Lemma copy_record_whole has_seen rec rest r w :
  wf_record rec -> writable w -> incoming r = record_bytes rec ++ rest ->
  exists r' w', incoming r' = rest /\ outgoing w' = outgoing w ++ record_bytes rec /\ writable w'
    /\ only_read r r' /\ incoming w' = incoming w
    /\ copy_record has_seen (r, w) =
       (if rtype rec =? HANDSHAKE then
          if has_seen then Ok (inl tt) else Ok (inr has_seen)
        else if rtype rec =? CHANGE_CIPHER_SPEC then
          if has_seen then Ok (inl tt) else Ok (inr true)
        else Err (IoErr InvalidData "Invalid TLS state"), (r', w')).
Proof.
  intros Hwf Hw Hi. unfold record_bytes in *.
  destruct (to_be_bytes_2 (Z.of_nat (length (rbody rec)))) as (l1 & l0 & Hl & _ & _ & Hz).
  rewrite Hl in *. specialize (Hz Hwf). cbn [app] in *.
  destruct (read_exact_app 5 [rtype rec; (rver rec).1; (rver rec).2; l1; l0] (rbody rec ++ rest) r)
    as (r1 & H1 & Hi1 & Hr1); [by rewrite Hi|done|].
  destruct (write_all_writable [rtype rec; (rver rec).1; (rver rec).2; l1; l0] w Hw)
    as (w1 & H2 & Ho1 & Hwi1 & _ & Hw1).
  destruct (read_exact_app (length (rbody rec)) (rbody rec) rest r1 Hi1 eq_refl) as (r2 & H3 & Hi2 & Hr2).
  destruct (write_all_writable (rbody rec) w1 Hw1) as (w2 & H4 & Ho2 & Hwi2 & _ & Hw2).
  exists r2, w2. split; [done|]. split; [by rewrite Ho2, Ho1, <- app_assoc|]. split; [done|].
  split; [by transitivity r1|]. split; [by rewrite Hwi2|].
  apply (on_read_eq _ _ w) in H1. apply (on_write_eq _ r1) in H2.
  apply (on_read_eq _ _ w1) in H3. apply (on_write_eq _ r2) in H4.
  unfold copy_record. run H1. rewrite slice_ok by (simpl; lia). rewrite bind_lift.
  unfold u16_from_be_slice. cbn [take drop Nat.sub length]. rewrite decide_True, bind_lift by done.
  run H2. rewrite Hz, Nat2Z.id. run H3. run H4. unfold index. cbn [lookup list_lookup].
  rewrite bind_lift. destruct (rtype rec =? HANDSHAKE); cbn [negb]; [by destruct has_seen|].
  destruct (rtype rec =? CHANGE_CIPHER_SPEC); [by destruct has_seen|done].
Qed.

(** The records the copier forwards, and how it ends. *)
Definition copied (rs : list record) (n : nat) (rest : list Z) r w (r' : R) (w' : W) : Prop :=
  outgoing w' = outgoing w ++ concat (record_bytes <$> take n rs) /\ writable w'
  /\ incoming r' = concat (record_bytes <$> drop n rs) ++ rest
  /\ only_read r r' /\ incoming w' = incoming w.

Lemma copied_cons rec rs n rest r r1 w w1 r' w' :
  outgoing w1 = outgoing w ++ record_bytes rec -> only_read r r1 -> incoming w1 = incoming w ->
  copied rs n rest r1 w1 r' w' -> copied (rec :: rs) (S n) rest r w r' w'.
Proof.
  intros Ho Hr Hw (Ho' & ? & ? & ? & Hi). split; [|split; [done|split; [done|split]]].
  - rewrite Ho', Ho. cbn [take fmap list_fmap concat]. by rewrite <- app_assoc.
  - by transitivity r1.
  - by rewrite Hi.
Qed.

Lemma copy_loop_scan rs rest r w has_seen fuel :
  Forall wf_record rs -> writable w -> incoming r = concat (record_bytes <$> rs) ++ rest ->
  (length rs <= fuel)%nat ->
  let (n, e) := scan has_seen rs in
  exists r' w', copied rs n rest r w r' w'
    /\ match e with
       | Finished => copy_loop fuel has_seen (r, w) = (Ok tt, (r', w'))
       | Invalid => copy_loop fuel has_seen (r, w) = (Err (IoErr InvalidData "Invalid TLS state"), (r', w'))
       | More => n = length rs /\ exists seen',
           copy_loop fuel has_seen (r, w) = copy_loop (fuel - length rs) seen' (r', w')
       end.
Proof.
  intros Hwf. revert r w has_seen fuel.
  induction Hwf as [|rec rs Hrec _ IH]; intros r w has_seen fuel Hw Hi Hfuel; cbn [scan].
  { exists r, w. split; [split; [by rewrite app_nil_r|done]|].
    split; [done|]. exists has_seen. by rewrite Nat.sub_0_r. }
  destruct fuel as [|fuel]; [simpl in Hfuel; lia|]. simpl in Hfuel.
  cbn [fmap list_fmap concat] in Hi. rewrite <- app_assoc in Hi.
  destruct (copy_record_whole has_seen rec _ r w Hrec Hw Hi) as (r1 & w1 & Hi1 & Ho1 & Hw1 & Hr1 & Hwi1 & Hstep).
  assert (copied (rec :: rs) 1 rest r w r1 w1) as Hone.
  { eapply copied_cons; [exact Ho1|exact Hr1|exact Hwi1|]. split; [by rewrite app_nil_r|done]. }
  assert (forall seen', copy_record has_seen (r, w) = (Ok (inr seen'), (r1, w1)) ->
    let (n, e) := scan seen' rs in
    exists r' w', copied (rec :: rs) (S n) rest r w r' w'
    /\ match e with
       | Finished => copy_loop (S fuel) has_seen (r, w) = (Ok tt, (r', w'))
       | Invalid => copy_loop (S fuel) has_seen (r, w)
                    = (Err (IoErr InvalidData "Invalid TLS state"), (r', w'))
       | More => S n = length (rec :: rs) /\ exists seen',
           copy_loop (S fuel) has_seen (r, w) = copy_loop (S fuel - length (rec :: rs)) seen' (r', w')
       end) as Hgo.
  { intros seen' Hs. specialize (IH r1 w1 seen' fuel Hw1 Hi1 ltac:(lia)).
    destruct (scan seen' rs) as [n e]. destruct IH as (r' & w' & Hc & Hm).
    exists r', w'. split; [by eapply copied_cons|]. cbn [copy_loop]. run Hs.
    destruct e; [done..|]. destruct Hm as [-> [seen'' Hm]]. split; [done|]. exists seen''. exact Hm. }
  destruct (rtype rec =? HANDSHAKE), (rtype rec =? CHANGE_CIPHER_SPEC), has_seen;
    try (exists r1, w1; split; [exact Hone|]; cbn [copy_loop]; by run Hstep);
    specialize (Hgo _ Hstep); destruct (scan _ rs); exact Hgo.
Qed.

(** What is left of a stream behind its last whole record, and how much of it the copier has written
    when it finds out: nothing, or the header of a record whose payload is cut short. *)
Inductive incomplete : list Z -> list Z -> Prop :=
| no_header rest : (length rest < 5)%nat -> incomplete rest []
| no_payload t v1 v0 l1 l0 body : (length body < Z.to_nat (from_be_bytes [l1; l0]))%nat ->
    incomplete ([t; v1; v0; l1; l0] ++ body) [t; v1; v0; l1; l0].

Lemma copy_record_cut has_seen r w cut :
  incomplete (incoming r) cut -> writable w ->
  exists x r' w', copy_record has_seen (r, w) = (x, (r', w')) /\ is_ok x = false
    /\ outgoing w' = outgoing w ++ cut
    /\ (ends r = true -> exists m, x = Err (IoErr UnexpectedEof m)).
Proof.
  intros Hinc Hw. remember (incoming r) as i eqn:Hi. symmetry in Hi.
  destruct Hinc as [rest Hlen|t v1 v0 l1 l0 body Hlen].
  - destruct (read_exact_short 5 r) as (x & r' & H & Hp & Hok & He & _); [by rewrite Hi|].
    apply (on_read_eq _ _ w) in H. unfold copy_record. rewrite app_nil_r.
    destruct x as [b|e| |]; [by destruct (Hok b)|..]; run H; do 3 eexists; split_and!;
      try done; intros Hends; destruct (He Hends) as [m Hm]; exists m; congruence.
  - destruct (read_exact_app 5 [t; v1; v0; l1; l0] body r Hi eq_refl) as (r1 & H1 & Hi1 & He1 & _).
    destruct (write_all_writable [t; v1; v0; l1; l0] w Hw) as (w1 & H2 & Ho1 & _).
    destruct (read_exact_short (Z.to_nat (from_be_bytes [l1; l0])) r1) as (x & r2 & H3 & Hp & Hok & He & _);
      [by rewrite Hi1|].
    apply (on_read_eq _ _ w) in H1. apply (on_write_eq _ r1) in H2. apply (on_read_eq _ _ w1) in H3.
    unfold copy_record. run H1. rewrite slice_ok by (simpl; lia). rewrite bind_lift.
    unfold u16_from_be_slice. cbn [take drop Nat.sub length]. rewrite decide_True, bind_lift by done.
    run H2. rewrite He1 in He.
    destruct x as [b|e| |]; [by destruct (Hok b)|..]; run H3; do 3 eexists; split_and!;
      try done; intros Hends; destruct (He Hends) as [m Hm]; exists m; congruence.
Qed.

§ WHAT TO WORK ON: From the first line of the records to the line containing "destruct (read_exact_app 5 [rtype", inclusive, transcribe everything exactly and leave out the rest.

§ RESULT OF THE TASK:
Lemma copy_record_whole has_seen rec rest r w :
  wf_record rec -> writable w -> incoming r = record_bytes rec ++ rest ->
  exists r' w', incoming r' = rest /\ outgoing w' = outgoing w ++ record_bytes rec /\ writable w'
    /\ only_read r r' /\ incoming w' = incoming w
    /\ copy_record has_seen (r, w) =
       (if rtype rec =? HANDSHAKE then
          if has_seen then Ok (inl tt) else Ok (inr has_seen)
        else if rtype rec =? CHANGE_CIPHER_SPEC then
          if has_seen then Ok (inl tt) else Ok (inr true)
        else Err (IoErr InvalidData "Invalid TLS state"), (r', w')).
Proof.
  intros Hwf Hw Hi. unfold record_bytes in *.
  destruct (to_be_bytes_2 (Z.of_nat (length (rbody rec)))) as (l1 & l0 & Hl & _ & _ & Hz).
  rewrite Hl in *. specialize (Hz Hwf). cbn [app] in *.
  destruct (read_exact_app 5 [rtype rec; (rver rec).1; (rver rec).2; l1; l0] (rbody rec ++ rest) r)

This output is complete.